### [What you have to do]
Below this line is a set of entries; quote exactly the lines from the line that contains "(r, env_after h e)" to the line that contains "(** A live token", both lines included.

### [Material to process]
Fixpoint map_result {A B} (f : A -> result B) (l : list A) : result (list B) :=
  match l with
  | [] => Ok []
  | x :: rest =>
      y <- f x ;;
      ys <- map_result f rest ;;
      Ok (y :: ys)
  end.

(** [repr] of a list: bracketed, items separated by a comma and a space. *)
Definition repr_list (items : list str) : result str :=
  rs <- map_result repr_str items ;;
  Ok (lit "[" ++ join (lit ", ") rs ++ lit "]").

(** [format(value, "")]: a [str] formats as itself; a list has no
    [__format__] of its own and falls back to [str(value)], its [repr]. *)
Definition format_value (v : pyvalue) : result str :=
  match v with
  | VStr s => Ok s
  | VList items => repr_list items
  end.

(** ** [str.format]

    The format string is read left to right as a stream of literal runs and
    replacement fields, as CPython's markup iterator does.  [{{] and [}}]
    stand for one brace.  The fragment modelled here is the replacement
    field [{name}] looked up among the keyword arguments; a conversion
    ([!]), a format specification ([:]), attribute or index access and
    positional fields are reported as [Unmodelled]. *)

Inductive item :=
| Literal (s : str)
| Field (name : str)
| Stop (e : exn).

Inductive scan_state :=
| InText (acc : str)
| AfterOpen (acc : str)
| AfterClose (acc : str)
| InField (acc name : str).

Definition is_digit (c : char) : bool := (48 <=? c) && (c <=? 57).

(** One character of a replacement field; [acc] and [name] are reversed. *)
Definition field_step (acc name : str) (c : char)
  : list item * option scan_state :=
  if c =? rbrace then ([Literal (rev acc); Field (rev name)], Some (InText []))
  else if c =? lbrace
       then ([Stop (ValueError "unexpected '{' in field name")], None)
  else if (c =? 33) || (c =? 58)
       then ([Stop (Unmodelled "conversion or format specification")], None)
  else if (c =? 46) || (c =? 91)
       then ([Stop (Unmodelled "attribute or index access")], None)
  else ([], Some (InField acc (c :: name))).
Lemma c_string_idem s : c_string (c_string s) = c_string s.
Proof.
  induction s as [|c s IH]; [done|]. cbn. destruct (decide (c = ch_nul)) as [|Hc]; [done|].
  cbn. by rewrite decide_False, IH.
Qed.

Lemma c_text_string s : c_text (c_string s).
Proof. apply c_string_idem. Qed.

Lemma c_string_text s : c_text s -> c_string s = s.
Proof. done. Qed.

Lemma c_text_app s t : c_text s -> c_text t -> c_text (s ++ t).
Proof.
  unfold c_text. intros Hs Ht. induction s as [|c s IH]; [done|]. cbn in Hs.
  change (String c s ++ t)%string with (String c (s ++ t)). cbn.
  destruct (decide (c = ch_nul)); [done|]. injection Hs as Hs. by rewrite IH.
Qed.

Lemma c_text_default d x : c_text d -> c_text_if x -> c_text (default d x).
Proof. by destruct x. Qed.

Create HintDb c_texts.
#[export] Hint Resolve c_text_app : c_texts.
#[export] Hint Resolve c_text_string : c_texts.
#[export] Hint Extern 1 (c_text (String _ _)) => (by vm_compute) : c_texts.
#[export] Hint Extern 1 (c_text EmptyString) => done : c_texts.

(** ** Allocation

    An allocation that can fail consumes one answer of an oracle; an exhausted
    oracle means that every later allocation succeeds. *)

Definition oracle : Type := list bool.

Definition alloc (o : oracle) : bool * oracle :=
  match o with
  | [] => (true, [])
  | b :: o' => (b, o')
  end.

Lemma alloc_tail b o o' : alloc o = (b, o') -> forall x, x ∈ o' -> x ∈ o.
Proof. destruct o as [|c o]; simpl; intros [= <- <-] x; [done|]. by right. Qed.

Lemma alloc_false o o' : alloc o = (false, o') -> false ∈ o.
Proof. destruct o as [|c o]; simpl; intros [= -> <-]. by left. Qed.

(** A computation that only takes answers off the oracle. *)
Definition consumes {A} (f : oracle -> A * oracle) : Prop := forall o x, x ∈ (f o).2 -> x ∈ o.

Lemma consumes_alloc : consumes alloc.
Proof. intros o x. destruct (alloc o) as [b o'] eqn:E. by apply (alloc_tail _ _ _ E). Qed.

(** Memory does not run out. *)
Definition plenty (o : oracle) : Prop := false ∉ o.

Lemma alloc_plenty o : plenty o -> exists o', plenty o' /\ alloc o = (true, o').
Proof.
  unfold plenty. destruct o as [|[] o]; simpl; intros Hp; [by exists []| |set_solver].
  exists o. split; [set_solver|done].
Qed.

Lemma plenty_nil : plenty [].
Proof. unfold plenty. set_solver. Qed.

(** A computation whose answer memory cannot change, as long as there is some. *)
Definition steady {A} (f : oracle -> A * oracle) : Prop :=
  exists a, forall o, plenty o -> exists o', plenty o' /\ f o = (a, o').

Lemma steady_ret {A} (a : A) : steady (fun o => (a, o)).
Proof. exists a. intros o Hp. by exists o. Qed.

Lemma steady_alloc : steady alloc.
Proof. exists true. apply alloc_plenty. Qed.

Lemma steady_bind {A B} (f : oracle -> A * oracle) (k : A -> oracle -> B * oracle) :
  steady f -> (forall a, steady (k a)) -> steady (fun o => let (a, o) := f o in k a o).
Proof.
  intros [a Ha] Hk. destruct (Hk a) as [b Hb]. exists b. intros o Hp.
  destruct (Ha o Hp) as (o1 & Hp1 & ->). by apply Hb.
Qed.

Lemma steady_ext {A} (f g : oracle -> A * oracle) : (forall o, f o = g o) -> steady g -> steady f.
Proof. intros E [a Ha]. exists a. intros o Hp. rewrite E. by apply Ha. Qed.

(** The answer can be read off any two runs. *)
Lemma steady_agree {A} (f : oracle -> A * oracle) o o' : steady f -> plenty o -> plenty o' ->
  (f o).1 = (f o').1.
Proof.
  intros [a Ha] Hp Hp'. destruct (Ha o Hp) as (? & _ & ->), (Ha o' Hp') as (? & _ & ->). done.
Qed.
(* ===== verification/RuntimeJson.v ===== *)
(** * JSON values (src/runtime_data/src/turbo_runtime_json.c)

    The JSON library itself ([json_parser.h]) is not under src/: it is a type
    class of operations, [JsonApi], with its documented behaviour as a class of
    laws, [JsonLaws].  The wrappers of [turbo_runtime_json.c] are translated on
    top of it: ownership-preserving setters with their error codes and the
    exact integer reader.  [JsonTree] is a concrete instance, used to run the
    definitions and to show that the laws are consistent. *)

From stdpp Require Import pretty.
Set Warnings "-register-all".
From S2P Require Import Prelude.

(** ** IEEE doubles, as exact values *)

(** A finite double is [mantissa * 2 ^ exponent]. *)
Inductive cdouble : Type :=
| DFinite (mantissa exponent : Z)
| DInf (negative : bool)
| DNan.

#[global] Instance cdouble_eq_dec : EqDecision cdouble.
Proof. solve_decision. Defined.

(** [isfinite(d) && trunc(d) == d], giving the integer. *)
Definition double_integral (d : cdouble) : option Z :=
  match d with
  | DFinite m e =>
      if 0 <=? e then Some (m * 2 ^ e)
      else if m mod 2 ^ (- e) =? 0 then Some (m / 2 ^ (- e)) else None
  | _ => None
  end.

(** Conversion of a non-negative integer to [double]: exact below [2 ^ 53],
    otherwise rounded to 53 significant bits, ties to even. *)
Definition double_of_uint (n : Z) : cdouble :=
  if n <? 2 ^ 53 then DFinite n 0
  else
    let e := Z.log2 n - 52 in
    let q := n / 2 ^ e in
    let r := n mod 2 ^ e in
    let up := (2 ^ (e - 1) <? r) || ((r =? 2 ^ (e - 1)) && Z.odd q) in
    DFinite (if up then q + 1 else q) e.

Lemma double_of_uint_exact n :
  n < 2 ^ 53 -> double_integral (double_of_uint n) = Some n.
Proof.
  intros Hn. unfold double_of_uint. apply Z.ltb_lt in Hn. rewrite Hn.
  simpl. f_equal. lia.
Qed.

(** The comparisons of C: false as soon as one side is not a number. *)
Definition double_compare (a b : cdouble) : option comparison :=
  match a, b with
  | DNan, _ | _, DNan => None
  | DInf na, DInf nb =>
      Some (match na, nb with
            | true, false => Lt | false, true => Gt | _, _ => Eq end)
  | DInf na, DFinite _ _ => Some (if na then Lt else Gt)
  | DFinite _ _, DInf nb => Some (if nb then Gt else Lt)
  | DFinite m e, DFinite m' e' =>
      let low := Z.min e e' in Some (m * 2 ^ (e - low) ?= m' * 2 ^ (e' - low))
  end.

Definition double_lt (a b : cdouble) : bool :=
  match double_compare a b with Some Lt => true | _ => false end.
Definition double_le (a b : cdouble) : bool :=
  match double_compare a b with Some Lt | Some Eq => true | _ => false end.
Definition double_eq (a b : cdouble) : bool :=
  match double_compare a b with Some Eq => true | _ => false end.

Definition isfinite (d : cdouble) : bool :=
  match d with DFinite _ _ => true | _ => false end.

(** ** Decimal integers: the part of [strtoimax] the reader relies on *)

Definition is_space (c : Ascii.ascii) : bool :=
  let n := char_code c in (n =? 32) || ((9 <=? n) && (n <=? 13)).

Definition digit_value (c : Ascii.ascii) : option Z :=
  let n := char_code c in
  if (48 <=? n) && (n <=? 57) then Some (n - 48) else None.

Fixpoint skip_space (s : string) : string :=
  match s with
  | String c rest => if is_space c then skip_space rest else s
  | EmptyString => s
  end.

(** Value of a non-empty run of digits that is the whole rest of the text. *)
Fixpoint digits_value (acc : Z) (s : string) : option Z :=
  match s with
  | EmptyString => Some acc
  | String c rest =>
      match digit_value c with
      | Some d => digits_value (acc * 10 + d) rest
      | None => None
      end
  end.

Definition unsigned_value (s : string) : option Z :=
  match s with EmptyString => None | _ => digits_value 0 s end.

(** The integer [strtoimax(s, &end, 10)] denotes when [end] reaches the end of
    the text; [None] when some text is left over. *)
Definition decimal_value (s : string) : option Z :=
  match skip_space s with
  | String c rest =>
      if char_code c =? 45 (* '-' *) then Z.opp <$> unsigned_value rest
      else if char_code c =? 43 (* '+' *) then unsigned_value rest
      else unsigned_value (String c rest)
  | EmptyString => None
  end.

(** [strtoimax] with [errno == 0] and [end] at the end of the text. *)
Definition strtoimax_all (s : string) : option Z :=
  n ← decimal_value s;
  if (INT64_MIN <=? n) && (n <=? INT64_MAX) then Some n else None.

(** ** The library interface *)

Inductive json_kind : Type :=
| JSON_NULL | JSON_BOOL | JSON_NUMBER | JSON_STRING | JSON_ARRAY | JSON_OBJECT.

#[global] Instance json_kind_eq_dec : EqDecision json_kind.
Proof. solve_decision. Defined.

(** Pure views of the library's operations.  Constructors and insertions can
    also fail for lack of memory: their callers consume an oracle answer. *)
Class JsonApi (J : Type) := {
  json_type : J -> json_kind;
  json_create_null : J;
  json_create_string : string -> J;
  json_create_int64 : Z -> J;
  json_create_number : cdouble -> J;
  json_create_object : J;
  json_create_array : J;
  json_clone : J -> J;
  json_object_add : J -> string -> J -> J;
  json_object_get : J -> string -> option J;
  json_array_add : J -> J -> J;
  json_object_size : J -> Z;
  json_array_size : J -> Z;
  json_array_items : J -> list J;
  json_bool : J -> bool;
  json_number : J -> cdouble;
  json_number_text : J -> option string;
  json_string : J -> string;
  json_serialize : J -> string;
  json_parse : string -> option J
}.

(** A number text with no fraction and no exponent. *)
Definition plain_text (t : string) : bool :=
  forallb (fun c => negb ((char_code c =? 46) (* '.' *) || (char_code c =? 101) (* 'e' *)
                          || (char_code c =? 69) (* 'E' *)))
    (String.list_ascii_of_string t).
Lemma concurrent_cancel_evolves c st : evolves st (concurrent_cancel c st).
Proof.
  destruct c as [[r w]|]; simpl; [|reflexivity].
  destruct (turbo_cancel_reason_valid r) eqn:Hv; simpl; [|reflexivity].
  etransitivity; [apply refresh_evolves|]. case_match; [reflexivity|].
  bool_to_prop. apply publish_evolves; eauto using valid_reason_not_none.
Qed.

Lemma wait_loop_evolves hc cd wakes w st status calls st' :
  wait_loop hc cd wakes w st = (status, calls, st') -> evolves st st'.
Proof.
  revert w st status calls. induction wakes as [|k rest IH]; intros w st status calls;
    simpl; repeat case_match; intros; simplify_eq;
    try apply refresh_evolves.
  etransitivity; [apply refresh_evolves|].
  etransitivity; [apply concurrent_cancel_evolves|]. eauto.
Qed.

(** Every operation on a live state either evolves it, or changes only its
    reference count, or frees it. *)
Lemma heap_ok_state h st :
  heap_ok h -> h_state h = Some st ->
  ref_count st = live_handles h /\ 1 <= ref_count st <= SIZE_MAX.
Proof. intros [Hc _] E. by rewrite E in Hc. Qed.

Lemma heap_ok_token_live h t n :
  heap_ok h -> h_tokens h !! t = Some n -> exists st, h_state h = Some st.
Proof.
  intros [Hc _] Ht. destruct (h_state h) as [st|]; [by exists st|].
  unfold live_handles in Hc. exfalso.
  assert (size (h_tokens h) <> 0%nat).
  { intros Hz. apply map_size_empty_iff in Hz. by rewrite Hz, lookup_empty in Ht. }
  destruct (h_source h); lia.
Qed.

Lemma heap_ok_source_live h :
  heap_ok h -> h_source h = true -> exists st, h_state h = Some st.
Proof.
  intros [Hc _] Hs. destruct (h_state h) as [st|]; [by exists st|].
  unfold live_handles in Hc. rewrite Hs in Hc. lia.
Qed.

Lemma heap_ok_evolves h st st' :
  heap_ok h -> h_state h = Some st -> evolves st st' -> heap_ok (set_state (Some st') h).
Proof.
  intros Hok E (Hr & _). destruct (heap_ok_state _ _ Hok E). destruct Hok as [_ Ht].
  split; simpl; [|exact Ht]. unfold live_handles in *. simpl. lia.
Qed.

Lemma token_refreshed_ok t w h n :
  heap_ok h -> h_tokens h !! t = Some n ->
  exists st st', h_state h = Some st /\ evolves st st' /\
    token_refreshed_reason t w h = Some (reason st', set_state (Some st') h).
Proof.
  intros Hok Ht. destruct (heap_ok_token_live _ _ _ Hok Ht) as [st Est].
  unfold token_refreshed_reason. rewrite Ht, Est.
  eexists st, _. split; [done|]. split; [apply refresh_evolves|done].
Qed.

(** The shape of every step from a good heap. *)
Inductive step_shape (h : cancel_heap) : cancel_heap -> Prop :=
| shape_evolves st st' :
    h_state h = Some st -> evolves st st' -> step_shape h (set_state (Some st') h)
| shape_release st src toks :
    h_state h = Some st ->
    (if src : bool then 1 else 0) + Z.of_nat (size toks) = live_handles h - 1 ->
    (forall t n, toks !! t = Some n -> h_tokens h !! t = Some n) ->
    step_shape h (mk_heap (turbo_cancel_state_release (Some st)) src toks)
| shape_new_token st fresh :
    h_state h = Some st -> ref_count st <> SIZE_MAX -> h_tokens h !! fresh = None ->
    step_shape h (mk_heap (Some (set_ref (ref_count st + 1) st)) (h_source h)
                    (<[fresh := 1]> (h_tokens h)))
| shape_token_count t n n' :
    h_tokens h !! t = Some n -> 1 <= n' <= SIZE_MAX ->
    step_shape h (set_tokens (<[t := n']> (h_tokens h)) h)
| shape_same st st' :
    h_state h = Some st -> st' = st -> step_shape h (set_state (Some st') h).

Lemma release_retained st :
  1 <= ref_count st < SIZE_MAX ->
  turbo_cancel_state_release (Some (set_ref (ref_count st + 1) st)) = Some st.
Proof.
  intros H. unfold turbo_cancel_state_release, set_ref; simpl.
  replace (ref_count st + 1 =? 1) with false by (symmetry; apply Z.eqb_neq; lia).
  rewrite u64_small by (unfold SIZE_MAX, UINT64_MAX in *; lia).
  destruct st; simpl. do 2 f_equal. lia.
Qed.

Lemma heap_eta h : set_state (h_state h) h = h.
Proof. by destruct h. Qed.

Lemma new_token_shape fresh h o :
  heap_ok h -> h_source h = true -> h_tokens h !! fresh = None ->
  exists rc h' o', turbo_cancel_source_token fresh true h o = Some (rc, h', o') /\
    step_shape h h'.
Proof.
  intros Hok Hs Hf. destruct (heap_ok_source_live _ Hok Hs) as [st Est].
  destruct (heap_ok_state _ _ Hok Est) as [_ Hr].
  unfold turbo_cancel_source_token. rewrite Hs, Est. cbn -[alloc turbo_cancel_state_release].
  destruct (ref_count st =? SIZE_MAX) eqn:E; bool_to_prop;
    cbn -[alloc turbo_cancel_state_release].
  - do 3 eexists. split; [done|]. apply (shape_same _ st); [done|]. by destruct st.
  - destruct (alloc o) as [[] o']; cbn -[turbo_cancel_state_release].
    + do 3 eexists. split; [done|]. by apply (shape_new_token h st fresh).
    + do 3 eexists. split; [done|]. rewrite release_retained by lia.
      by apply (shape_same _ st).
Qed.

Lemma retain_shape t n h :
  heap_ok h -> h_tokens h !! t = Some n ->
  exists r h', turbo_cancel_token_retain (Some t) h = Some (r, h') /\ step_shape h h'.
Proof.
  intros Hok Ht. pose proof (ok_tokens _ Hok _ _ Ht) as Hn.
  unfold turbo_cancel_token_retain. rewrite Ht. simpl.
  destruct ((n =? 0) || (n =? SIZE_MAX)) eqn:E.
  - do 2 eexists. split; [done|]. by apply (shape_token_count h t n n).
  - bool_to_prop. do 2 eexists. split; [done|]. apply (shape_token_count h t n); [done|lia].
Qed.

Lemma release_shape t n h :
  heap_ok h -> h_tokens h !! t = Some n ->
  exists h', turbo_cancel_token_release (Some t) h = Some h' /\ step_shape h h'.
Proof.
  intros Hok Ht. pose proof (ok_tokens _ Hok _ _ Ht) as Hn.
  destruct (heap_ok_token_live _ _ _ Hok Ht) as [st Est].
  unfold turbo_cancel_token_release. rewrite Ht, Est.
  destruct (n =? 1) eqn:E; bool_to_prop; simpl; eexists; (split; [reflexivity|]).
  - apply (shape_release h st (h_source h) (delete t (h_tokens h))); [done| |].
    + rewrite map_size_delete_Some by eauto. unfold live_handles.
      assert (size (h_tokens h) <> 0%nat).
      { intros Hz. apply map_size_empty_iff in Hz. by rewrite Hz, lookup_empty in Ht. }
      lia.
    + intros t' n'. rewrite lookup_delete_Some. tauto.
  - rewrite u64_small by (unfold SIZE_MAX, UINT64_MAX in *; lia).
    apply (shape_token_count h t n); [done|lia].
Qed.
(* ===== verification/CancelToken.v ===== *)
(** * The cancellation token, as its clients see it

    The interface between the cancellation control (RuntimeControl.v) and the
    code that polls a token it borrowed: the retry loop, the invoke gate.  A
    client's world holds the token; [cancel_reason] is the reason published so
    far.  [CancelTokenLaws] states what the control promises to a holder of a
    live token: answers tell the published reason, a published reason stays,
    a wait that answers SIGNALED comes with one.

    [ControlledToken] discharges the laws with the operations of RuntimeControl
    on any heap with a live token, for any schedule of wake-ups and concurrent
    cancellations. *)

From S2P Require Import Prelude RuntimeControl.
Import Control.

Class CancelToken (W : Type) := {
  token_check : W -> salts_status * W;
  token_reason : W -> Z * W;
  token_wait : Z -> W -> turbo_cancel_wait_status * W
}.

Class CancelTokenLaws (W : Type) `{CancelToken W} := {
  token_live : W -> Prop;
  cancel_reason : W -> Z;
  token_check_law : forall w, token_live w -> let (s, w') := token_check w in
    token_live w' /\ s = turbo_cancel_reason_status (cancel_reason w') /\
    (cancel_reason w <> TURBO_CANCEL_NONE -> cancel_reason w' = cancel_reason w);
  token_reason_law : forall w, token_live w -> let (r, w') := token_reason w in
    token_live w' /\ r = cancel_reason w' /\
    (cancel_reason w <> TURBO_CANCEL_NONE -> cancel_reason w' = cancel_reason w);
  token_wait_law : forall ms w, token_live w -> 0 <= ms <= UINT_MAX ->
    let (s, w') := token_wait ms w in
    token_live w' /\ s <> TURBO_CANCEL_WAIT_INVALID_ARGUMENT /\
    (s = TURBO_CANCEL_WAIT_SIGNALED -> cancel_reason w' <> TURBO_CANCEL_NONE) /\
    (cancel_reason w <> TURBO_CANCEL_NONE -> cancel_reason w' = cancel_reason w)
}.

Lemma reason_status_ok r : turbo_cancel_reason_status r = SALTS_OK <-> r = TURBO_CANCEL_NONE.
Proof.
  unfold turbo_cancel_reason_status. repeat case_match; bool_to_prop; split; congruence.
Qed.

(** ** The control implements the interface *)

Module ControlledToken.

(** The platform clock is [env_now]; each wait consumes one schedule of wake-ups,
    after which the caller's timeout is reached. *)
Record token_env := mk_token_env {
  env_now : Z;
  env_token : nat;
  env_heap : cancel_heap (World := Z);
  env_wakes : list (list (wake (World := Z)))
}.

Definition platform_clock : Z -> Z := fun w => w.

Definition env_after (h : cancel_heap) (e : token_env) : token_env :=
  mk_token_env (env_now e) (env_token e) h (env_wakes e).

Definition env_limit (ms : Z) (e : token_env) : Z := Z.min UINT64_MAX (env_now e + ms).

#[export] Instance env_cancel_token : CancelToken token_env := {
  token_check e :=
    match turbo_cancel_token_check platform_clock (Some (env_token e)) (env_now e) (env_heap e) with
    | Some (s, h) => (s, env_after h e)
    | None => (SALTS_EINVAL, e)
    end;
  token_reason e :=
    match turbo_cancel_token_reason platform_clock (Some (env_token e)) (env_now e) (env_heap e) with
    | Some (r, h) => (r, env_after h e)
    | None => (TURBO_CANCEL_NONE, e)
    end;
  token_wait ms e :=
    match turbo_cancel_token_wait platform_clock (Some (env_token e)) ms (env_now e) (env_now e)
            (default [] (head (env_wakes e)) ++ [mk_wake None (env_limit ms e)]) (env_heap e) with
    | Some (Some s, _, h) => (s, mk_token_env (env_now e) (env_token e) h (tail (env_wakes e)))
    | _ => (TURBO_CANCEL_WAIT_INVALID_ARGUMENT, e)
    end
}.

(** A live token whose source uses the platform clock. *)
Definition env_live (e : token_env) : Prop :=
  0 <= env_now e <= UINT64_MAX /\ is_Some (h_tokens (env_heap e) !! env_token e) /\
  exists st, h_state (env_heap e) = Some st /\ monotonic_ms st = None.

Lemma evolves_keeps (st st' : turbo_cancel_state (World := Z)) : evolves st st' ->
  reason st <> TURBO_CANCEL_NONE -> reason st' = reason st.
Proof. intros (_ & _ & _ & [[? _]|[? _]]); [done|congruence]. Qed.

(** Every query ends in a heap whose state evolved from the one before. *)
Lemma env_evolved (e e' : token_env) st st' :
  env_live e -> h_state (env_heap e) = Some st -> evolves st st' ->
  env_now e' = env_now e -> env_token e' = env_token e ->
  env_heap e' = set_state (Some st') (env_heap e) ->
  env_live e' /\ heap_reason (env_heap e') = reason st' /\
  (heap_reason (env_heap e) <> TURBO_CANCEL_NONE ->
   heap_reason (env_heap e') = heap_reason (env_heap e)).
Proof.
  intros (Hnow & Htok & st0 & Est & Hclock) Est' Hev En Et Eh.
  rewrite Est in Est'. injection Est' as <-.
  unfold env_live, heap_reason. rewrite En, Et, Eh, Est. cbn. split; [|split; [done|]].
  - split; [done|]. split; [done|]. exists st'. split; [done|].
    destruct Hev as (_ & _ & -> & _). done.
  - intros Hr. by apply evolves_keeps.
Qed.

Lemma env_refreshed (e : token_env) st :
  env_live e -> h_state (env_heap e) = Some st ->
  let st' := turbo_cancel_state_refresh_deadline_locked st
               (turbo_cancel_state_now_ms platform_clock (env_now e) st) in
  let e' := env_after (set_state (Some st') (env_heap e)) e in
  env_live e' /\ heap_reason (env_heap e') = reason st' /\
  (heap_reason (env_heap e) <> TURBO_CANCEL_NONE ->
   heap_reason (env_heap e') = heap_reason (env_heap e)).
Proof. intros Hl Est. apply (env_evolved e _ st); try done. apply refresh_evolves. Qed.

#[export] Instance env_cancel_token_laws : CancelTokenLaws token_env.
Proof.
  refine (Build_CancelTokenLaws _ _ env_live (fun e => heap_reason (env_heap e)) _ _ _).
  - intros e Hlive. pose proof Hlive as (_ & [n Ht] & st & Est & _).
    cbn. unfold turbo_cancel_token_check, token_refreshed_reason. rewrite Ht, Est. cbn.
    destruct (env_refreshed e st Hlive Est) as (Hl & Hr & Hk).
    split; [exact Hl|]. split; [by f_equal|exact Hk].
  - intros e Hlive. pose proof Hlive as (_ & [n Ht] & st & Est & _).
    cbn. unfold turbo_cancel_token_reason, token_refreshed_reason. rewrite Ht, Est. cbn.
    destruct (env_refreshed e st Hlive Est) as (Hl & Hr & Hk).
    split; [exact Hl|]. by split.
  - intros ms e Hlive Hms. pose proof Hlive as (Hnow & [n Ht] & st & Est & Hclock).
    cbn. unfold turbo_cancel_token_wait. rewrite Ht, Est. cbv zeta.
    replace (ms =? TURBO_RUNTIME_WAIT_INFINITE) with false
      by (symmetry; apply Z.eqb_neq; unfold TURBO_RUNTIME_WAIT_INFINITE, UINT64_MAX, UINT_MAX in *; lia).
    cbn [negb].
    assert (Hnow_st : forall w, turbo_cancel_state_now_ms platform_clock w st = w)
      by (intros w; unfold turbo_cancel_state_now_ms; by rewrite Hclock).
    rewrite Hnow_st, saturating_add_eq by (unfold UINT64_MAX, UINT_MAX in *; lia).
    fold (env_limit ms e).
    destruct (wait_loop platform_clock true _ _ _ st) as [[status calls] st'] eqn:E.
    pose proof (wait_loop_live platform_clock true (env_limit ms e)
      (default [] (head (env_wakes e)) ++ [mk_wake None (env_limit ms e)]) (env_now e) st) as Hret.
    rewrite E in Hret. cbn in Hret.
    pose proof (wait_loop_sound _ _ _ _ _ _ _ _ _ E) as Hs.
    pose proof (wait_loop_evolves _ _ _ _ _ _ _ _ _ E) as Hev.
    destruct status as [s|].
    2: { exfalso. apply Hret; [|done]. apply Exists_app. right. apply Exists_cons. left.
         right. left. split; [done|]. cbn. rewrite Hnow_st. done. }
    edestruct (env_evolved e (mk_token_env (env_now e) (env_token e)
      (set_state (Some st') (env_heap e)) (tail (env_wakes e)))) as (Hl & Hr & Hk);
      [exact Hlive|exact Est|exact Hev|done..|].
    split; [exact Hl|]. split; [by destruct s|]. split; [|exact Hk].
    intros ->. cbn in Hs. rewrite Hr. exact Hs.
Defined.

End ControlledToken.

### [Written response]
    | Some (r, h) => (r, env_after h e)
    | None => (TURBO_CANCEL_NONE, e)
    end;
  token_wait ms e :=
    match turbo_cancel_token_wait platform_clock (Some (env_token e)) ms (env_now e) (env_now e)
            (default [] (head (env_wakes e)) ++ [mk_wake None (env_limit ms e)]) (env_heap e) with
    | Some (Some s, _, h) => (s, mk_token_env (env_now e) (env_token e) h (tail (env_wakes e)))
    | _ => (TURBO_CANCEL_WAIT_INVALID_ARGUMENT, e)
    end
}.

(** A live token whose source uses the platform clock. *)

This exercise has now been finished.